More money going out than coming in
For the first six months of this year, Kent County spent $30 million more from its general operating fund than the account received in tax revenue.
“We spent $30 million more than we took in,” said County Fiscal Services Director Robert White.
County expenditures totaled $79.3 million for the first six months, while revenue was $49.1 million with only $3.8 million of that figure coming directly from local taxes.
But that’s not unusual since state lawmakers moved the property-tax billing date from December to July four years ago. Over the first half of 2008, county expenditures topped revenue by $33.8 million, or nearly $4 million more than this year. Then property-tax receipts began arriving in September and the general fund ended the year with a $2.5 million deficit.
At the halfway mark of this year, the general fund was on track for a $2 million shortfall.
The six-month numbers showed revenue to the fund as being up by 5.2 percent from last year, suggesting at first glance that some sort of recovery had taken place in the county. But that wasn’t the case.
White explained to members of the Finance Committee last week that revenue was higher because of a one-time gain of $3.2 million from two capital projects that closed and those monies were transferred to the general fund. In reality, he said, the fund’s adjusted revenue actually fell by 1.7 percent over the first two quarters.
White then said expenditures from the fund dipped by 1.5 percent over the first half from last year. But he quickly added that a $684,000 cash infusion the county made to a child care fund July 9 brought spending back up to last year’s level, less than 10 days after the year’s halfway mark.
“You are seeing rapid declines in cash balances from January to July,” said White.
The general fund cash balance stood at $40 million on June 30, the year’s halfway date, and was down from Dec. 30, 2008, by $30 million — the amount the county spent above its revenue intake over the first six months of this year.
When the revenue-sharing reserve is thrown into the mix and other account deficits are covered, the county had a total cash balance of $47.3 million on June 30 — enough for 80 days of operations. On the same date a year ago, the balance was large enough for 107 days of operations and stood at $62 million.

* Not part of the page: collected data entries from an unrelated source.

(* go: platform/webhook/service.go translate *)
Definition translate (err : error) : error :=
  if errors_Is err "webhook not found" then NotFound "webhook_not_found" "no webhook with that name or id exists"
  else if errors_Is err "webhook name already used" then
    Conflict "webhook_name_taken" "a webhook with that name already exists in this project"
  else err.

(** * Service (service.go) *)

(** [strings.ContainsAny(s, " \t\r\n")] and [strings.Contains(s, "*")] *)
Definition has_blank (s : string) : bool := existsb (fun c => (code c =? 32) || (code c =? 9) || (code c =? 13) || (code c =? 10)) (bytes_of s).
Definition has_star (s : string) : bool := existsb (fun c => code c =? 42) (bytes_of s).

(* go: platform/webhook/service.go:94-110 kind *)
Definition check_kind (kind : string) : outcome (list string) :=
  let kind := trim_space kind in
  if is_empty kind then Ok []
  else
    try _ := guard (MaxKindLength <? slen kind) (Invalid "invalid_kind" ("a kind is at most " +:+ itoa MaxKindLength +:+ " characters")) in
    try _ := guard (has_blank kind) (Invalid "invalid_kind" "a kind carries no whitespace") in
    try _ := guard (has_star kind && negb (has_suffix kind ".*")) (Invalid "invalid_kind" "the only wildcard is a trailing .* such as instance.*") in
    Ok [kind].
Fixpoint check_each (kinds : list string) : outcome (list string) :=
  match kinds with
  | [] => Ok []
  | k :: kinds' => try cleaned := check_kind k in try rest := check_each kinds' in Ok (cleaned ++ rest)
  end.
(* go: platform/webhook/service.go checkKinds *)
Definition checkKinds (kinds : list string) : outcome (list string) :=
  try _ := guard (MaxKinds <? len kinds) (Invalid "too_many_kinds" ("a webhook filters on at most " +:+ itoa MaxKinds +:+ " kinds")) in
  check_each kinds.

(* go: platform/webhook/service.go newSecret *)
Definition newSecret {S} : M S string :=
  let! raw := rand in
  ret ("whsec_" +:+ base64_encode (read_bytes 32 raw)).

(* go: platform/webhook/service.go matches *)
Definition matches (kinds : list string) (kind : string) : bool :=
  match kinds with
  | [] => true
  | _ => existsb (fun wanted => String.eqb wanted kind || has_suffix wanted ".*" && has_prefix kind (trim_suffix wanted "*")) kinds
  end.

(* go: platform/webhook/service.go backoffFor *)
Fixpoint double_wait (n : nat) (wait : Z) : Z :=
  match n with
  | O => wait
  | Datatypes.S n' => let wait := wrap64 (wait * 2) in if MaxBackoff <=? wait then MaxBackoff else double_wait n' wait
  end.
(* go: platform/webhook/service.go backoffFor *)
Definition backoffFor (attempts : Z) : Z := double_wait (Z.to_nat (attempts - 1)) FirstBackoff.

(* go: platform/webhook/service.go sign *)
Definition sign (secret : string) (body : list Z) : string := "sha256=" +:+ hex_encode (hmac (string_bytes secret) body).
(* go: platform/webhook/service.go clip *)
Definition clip (value : string) (limit : Z) : string := if slen value <=? limit then value else str_take limit value.

Section service.
Context {S : Type} `{!Has WebhookDB S} `{!URLs}.
Context (Marshal : payload -> list Z) (events : option (Events S)) (client : Client S).

(* go: platform/webhook/service.go service.create *)
Definition create (params : CreateParams) : M S Subscription :=
  lift (validate_Name "name" (cp_Name params)) ;;;
  let! target := lift (or_fault (fun err => Invalid "invalid_url" (error_text err)) (checkURL (cp_URL params))) in
  let! kinds := lift (checkKinds (cp_Kinds params)) in
  let! secret := newSecret in
  let! id := ids_New "wh" in
  let! at_ := now in
  let sub := MkSubscription id (cp_ProjectID params) (cp_Name params) target secret kinds true at_ in
  mapped translate (insert sub) ;;;
  ret sub.

(* go: platform/webhook/service.go service.find *)
Definition find (projectID id : string) : M S Subscription :=
  let! r := attempt (byID projectID id) in
  mapped translate
    (match r with
     | Ok sub => ret sub
     | Err err => if errors_Is err "webhook not found" then byName projectID id else fail err
     end).
(* go: platform/webhook/service.go service.listIn *)
Definition listIn (projectID : string) : M S (list Subscription) := mapped translate (listIn_rows projectID).
(* go: platform/webhook/service.go service.setActive *)
Definition setActive (projectID id : string) (active : bool) : M S Subscription :=
  let! sub := find projectID id in
  mapped translate (setActive_row (s_ID sub) active) ;;;
  find projectID (s_ID sub).
(* go: platform/webhook/service.go service.remove *)
Definition remove (projectID id : string) : M S unit :=
  let! sub := find projectID id in
  mapped translate (delete_row (s_ID sub)).
(* go: platform/webhook/service.go service.deliveries *)
Definition deliveries (projectID id : string) (limit : Z) : M S (list Delivery) :=
  let! sub := find projectID id in
  mapped translate (deliveriesOf (s_ID sub) (if (limit <=? 0) || (MaxBatch <? limit) then MaxBatch else limit)).
Lemma Split_join4 a b c d : no_dollar a -> no_dollar b -> no_dollar c -> no_dollar d ->
  Split (join [a; b; c; d] "$") 36 = [a; b; c; d].
Proof.
  intros Ha Hb Hc Hd. unfold Split. cbn [join]. rewrite !bytes_of_app.
  change (bytes_of "$") with [Ascii.ascii_of_N 36]. cbn [app].
  rewrite !split_byte_app by done. rewrite split_byte_none by done. cbn [map]. by rewrite !of_bytes_of.
Qed.

Lemma base64_no_dollar bs : no_dollar (base64_encode_with std64_alphabet bs).
Proof.
  intros c Hc. unfold base64_encode_with in Hc. rewrite bytes_of_of in Hc.
  apply list_elem_of_fmap in Hc as (g & -> & _).
  assert (Hall : forallb (fun c => negb (code c =? 36)) std64_alphabet = true) by (vm_compute; reflexivity).
  unfold nth_char. set (n := Z.to_nat _).
  destruct (nth_in_or_default n std64_alphabet (Ascii.zero)) as [Hin| ->]; [|vm_compute; discriminate].
  rewrite forallb_forall in Hall. specialize (Hall _ Hin). by breflect.
Qed.

Definition byte_list (l : list Z) : Prop := Forall (fun b => 0 <= b < 256) l.

Lemma be_bytes_range n w : byte_list (be_bytes n w).
Proof. apply Forall_forall. intros b (i & -> & _)%list_elem_of_fmap. apply Z.mod_pos_bound. lia. Qed.

Lemma sha256_range bs : byte_list (sha256 bs).
Proof.
  unfold sha256. set (ws := fold_left _ _ _). clearbody ws. unfold byte_list. apply Forall_concat, Forall_map, Forall_true. intros w. apply be_bytes_range.
Qed.

Lemma lxor_range x y : 0 <= x < 256 -> 0 <= y < 256 -> 0 <= Z.lxor x y < 256.
Proof.
  intros Hx Hy. assert (H0 : 0 <= Z.lxor x y) by (apply Z.lxor_nonneg; lia). split; [done|].
  destruct (Z.eq_dec (Z.lxor x y) 0) as [->|Hne]; [lia|]. change 256 with (2 ^ 8). apply Z.log2_lt_pow2; [lia|].
  pose proof (Z.log2_lxor x y ltac:(lia) ltac:(lia)).
  assert (Hl : forall z, 0 <= z < 256 -> Z.log2 z < 8).
  { intros z Hz. destruct (Z.eq_dec z 0) as [->|]; [done|]. apply Z.log2_lt_pow2; lia. }
  pose proof (Hl x Hx). pose proof (Hl y Hy). lia.
Qed.

Lemma pbkdf2_range p salt n : byte_list (pbkdf2 p salt n).
Proof.
  unfold pbkdf2. set (u1 := hmac _ _). set (f := fun _ => _).
  enough (H : byte_list (fst (Z.iter (n - 1) f (u1, u1))) /\ byte_list (snd (Z.iter (n - 1) f (u1, u1)))) by apply H.
  assert (Hu : byte_list u1) by apply sha256_range.
  destruct (n - 1) as [|q|q]; simpl; [done| |done].
  apply Pos.iter_invariant; [|done]. intros [t u] [Ht Hu']. cbn [fst snd f] in *. split; [|apply sha256_range].
  assert (Hh : Forall (fun b => 0 <= b < 256) (hmac (string_bytes p) u)) by apply sha256_range.
  revert Ht Hh. generalize (hmac (string_bytes p) u) as v. clear. intros v Ht. revert v.
  induction Ht as [|x t Hx _ IH]; intros [|y v] Hv; simpl; try constructor; inversion Hv; subst; [by apply lxor_range|by apply IH].
Qed.

Lemma base64_encode_inj x y : byte_list x -> byte_list y ->
  base64_encode_with std64_alphabet x = base64_encode_with std64_alphabet y -> x = y.
Proof.
  intros Hx Hy E. apply (f_equal (base64_decode_with std64_alphabet)) in E.
  rewrite !base64_with_roundtrip in E by (done || (vm_compute; reflexivity)). congruence.
Qed.

Lemma join4_last a b c d d' : join [a; b; c; d] "$" = join [a; b; c; d'] "$" -> d = d'.
Proof.
  cbn [join]. intros E. apply (f_equal bytes_of) in E. rewrite !bytes_of_app in E.
  repeat apply app_inv_head in E. by apply bytes_of_inj.
Qed.
(* go: platform/backup/objectstore.go:66-89 pour *)
Definition staged_write (path id : string) (src : reader) (limit : Z) : M S written :=
  disk_step "restrict the staging file" ;;;
  let! result := pour (write_staged path) src limit in
  disk_step "close the staging file" ;;;
  let! body := query "reopen the staging file" (fun d : Disk => Ok (default [] (dk_staging d !! path))) in
  disk_step "measure the staging file" ;;;
  cl_Put client (keyFor id) body (len body) ;;;
  ret result.
(* go: platform/backup/objectstore.go objectVault.write *)
Definition object_write (id : string) (src : reader) (limit : Z) : M S written :=
  let! path := create_temp (Z.to_nat 10000) id in
  let! r := attempt (staged_write path id src limit) in
  let! _ := attempt (remove_staged path) in
  lift r.
(* go: platform/backup/objectstore.go objectVault.unwrapContentKey *)
Definition object_unwrap (wrapped keyID : string) : outcome string :=
  match Find keys keyID with
  | None => Err (EText ("this backup was keyed with " +:+ keyID +:+ ", which this control plane does not hold"))
  | Some operator => or_fault (EWrap "unwrap the content key") (try raw := OpenBytes c wrapped operator in Ok (bytes_string raw))
  end.
(* go: platform/backup/objectstore.go objectVault.open *)
Definition object_open (id keyID contentKey : string) : M S stream :=
  let! body := mapped (fun err =>
    if errors_Is err "no such object" then EText ("the object store does not hold " +:+ id) else err) (cl_Get client (keyFor id)) in
  if is_empty contentKey then lift (unseal body keyID)
  else
    let! raw := lift (object_unwrap contentKey keyID) in
    let! k := lift (or_fault (EWrap "read the content key") (ParseKey raw)) in
    lift (or_fault (EWrap "unseal the backup") (try opened := Open body k in Ok (read_opened c opened))).
(* go: platform/backup/objectstore.go objectVault.remove *)
Definition object_remove (id : string) : M S unit := cl_Delete client (keyFor id).
(* go: platform/backup/objectstore.go objectVault.presign *)
Definition object_presign (method id : string) (window : Z) : M S string := cl_Presign client method (keyFor id) window.
(* go: platform/backup/objectstore.go objectVault.mintContentKey *)
Definition object_mint : M S (string * string * string) :=
  match Active keys with
  | None => ret ("", "", "")
  | Some active =>
      let! ' (_, text) := NewKey in
      let! wrapped := mapped (EWrap "wrap a content key") (SealBytes c (string_bytes text) active) in
      ret (text, wrapped, ActiveID keys)
  end.
Definition objectVault : Vault S := {|
  v_write := object_write; v_open := object_open; v_remove := object_remove;
  v_direct := Some {| presign := object_presign; mintContentKey := object_mint; unwrapContentKey := object_unwrap |};
|}.
(** What an earlier process left in the staging directory goes. *)
(* go: platform/backup/objectstore.go openObjectVault *)
Definition openObjectVault : M S (Vault S) :=
  disk_step "create the staging directory" ;;;
  let! entries := attempt (query "read the staging directory" (fun d : Disk => Ok (map fst (map_to_list (dk_staging d))))) in
  (match entries with
   | Ok entries => foldM (fun name _ => let! _ := attempt (remove_staged name) in ret tt) entries tt
   | Err _ => ret tt
   end) ;;;
  ret objectVault.
End object.
End vaults.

White said the balance could drop dangerously close to an emergency-level status of $20 million in 2011 if the county doesn’t recapture full revenue sharing from the state that year — the year lawmakers set for Kent to be reinstated. The county is entitled to $14 million from the state’s sales-tax receipts in 2011.
“If we don’t get revenue sharing, we could go into a tailspin quite quickly,” said Richard Vander Molen, county commissioner.
It appears the county will have its smallest budget for capital improvements in years in 2010 at just $3.1 million. That amount will cover 14 projects. The largest item totals $1.17 million and is for construction debt at the Fuller Avenue Campus.
County Administrator and Controller Daryl Delabbio said four projects on the list might qualify for federal environmental stimulus grants worth $822,000. If they do, he said the county could dig deeper into the list and get a few more projects done next year.
Normally the county sets aside .20 mills from its property-tax millage for improvements. But earlier this summer, commissioners agreed to scale that figure back to .15 mills for 2010 and send .05 mills to the general fund. County commissioners will soon be asked to make the smaller set-aside permanent, possibly as early as this week.
Missing from the improvements budget for next year is a $400,000 award to John Ball Zoo for exhibit space, money that previously came from the Lodging Excise Tax Fund. In 2007, though, the payment was shifted to the CIP budget for 2008, 2009 and 2010.
The zoo funds were allocated last year and this year, but won’t be apportioned next year. Nor will the payment be shifted back to the hotel-motel tax account, as tax revenue to the fund was down by 6.3 percent at this year’s mid-year mark from the same period last year.
“If that were to continue, you’d have to make that up with a general-fund subsidy,” said White to committee members.
Right now, the subsidy to the lodging-excise fund looks to be about $350,000.